Income projection: Use comparable rental rates from the same neighborhood and property type. Don't use the highest comp — use the average or slightly below to be conservative. Factor in a 5-8% vacancy rate.
Expense categories: Mortgage payment (principal + interest), property taxes, insurance, property management (8-10% of gross rent even if self-managing — value your time), maintenance reserve (8-10% of gross rent), capital expenditure reserve (5-8% for roof, HVAC, appliances), HOA fees if applicable, and utilities if owner-paid.
The 50% rule: A quick screening metric that estimates operating expenses (excluding mortgage) at 50% of gross rent.
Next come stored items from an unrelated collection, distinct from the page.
Fixpoint split_at (sep : ascii) (l acc : list ascii) : list string :=
  match l with
  | [] => [String.string_of_list_ascii acc]
  | a :: l =>
      if bool_decide (a = sep) then String.string_of_list_ascii acc :: split_at sep l []
      else split_at sep l (acc ++ [a])
  end.
(** [str::trim]. *)
Fixpoint trim_start (cs : list (list ascii)) : list (list ascii) :=
  match cs with
  | c :: rest => if is_whitespace c then trim_start rest else cs
  | [] => []
  end.
Definition trim (s : string) : string :=
  String.string_of_list_ascii (concat (rev (trim_start (rev (trim_start (chars s)))))).
(** The sample's filter is the text it was made from. *)
Definition directives (filter : string) : list string :=
  merge_sort String.le (map trim (split_at ","%char (as_bytes filter) [])).

(** What the default directives are; that they parse is [EnvFilter]'s affair. *)
Definition every_default_directive_parses : Prop :=
  directives (filter_new (filter_for DEFAULT_LEVEL)) =
  ["chat_module=info"; "libchat=info"; "logos_generic_chat=info"; "warn"].

Definition every_level_applies_to_the_chat_core_and_nothing_else : Prop :=
  let levels := ["error"; "warn"; "info"; "debug"; "trace"] in
  map (λ level, directives (filter_from None (level_or_default level))) levels =
  map (λ level,
      ["chat_module=" +:+ level; "libchat=" +:+ level; "logos_generic_chat=" +:+ level; "warn"])
    levels.

Definition an_unusable_level_is_the_default_one : Prop :=
  map level_or_default [""; "verbose"; "INFO"; "9"] = replicate 4 DEFAULT_LEVEL.

Definition rust_log_wins_over_the_clients_level : Prop :=
  directives (filter_from (Some "libchat=trace") "error") = ["libchat=trace"].

Definition an_empty_or_unusable_rust_log_is_no_choice_at_all : Prop :=
  map (λ env, directives (filter_from (Some env) "debug")) [""; "   "; "libchat=nonsense"] =
  replicate 3 (directives (filter_new (filter_for "debug"))).

Definition every_level_names_itself_the_way_a_host_reads_it : Prop :=
  map severity [ERROR; WARN; INFO; DEBUG; TRACE] = ["ERROR"; "WARNING"; "INFO"; "DEBUG"; "TRACE"].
If rent is $2,000/month, assume $1,000 in expenses. Subtract the mortgage from the remaining $1,000 to estimate cash flow.
Cash-on-cash return: Annual cash flow divided by total cash invested. A 8-12% cash-on-cash return is considered strong for residential rentals.
Stress testing: Model scenarios where rent decreases 10%, vacancy doubles, or a major repair hits. If the property still breaks even under stress, it's a resilient investment.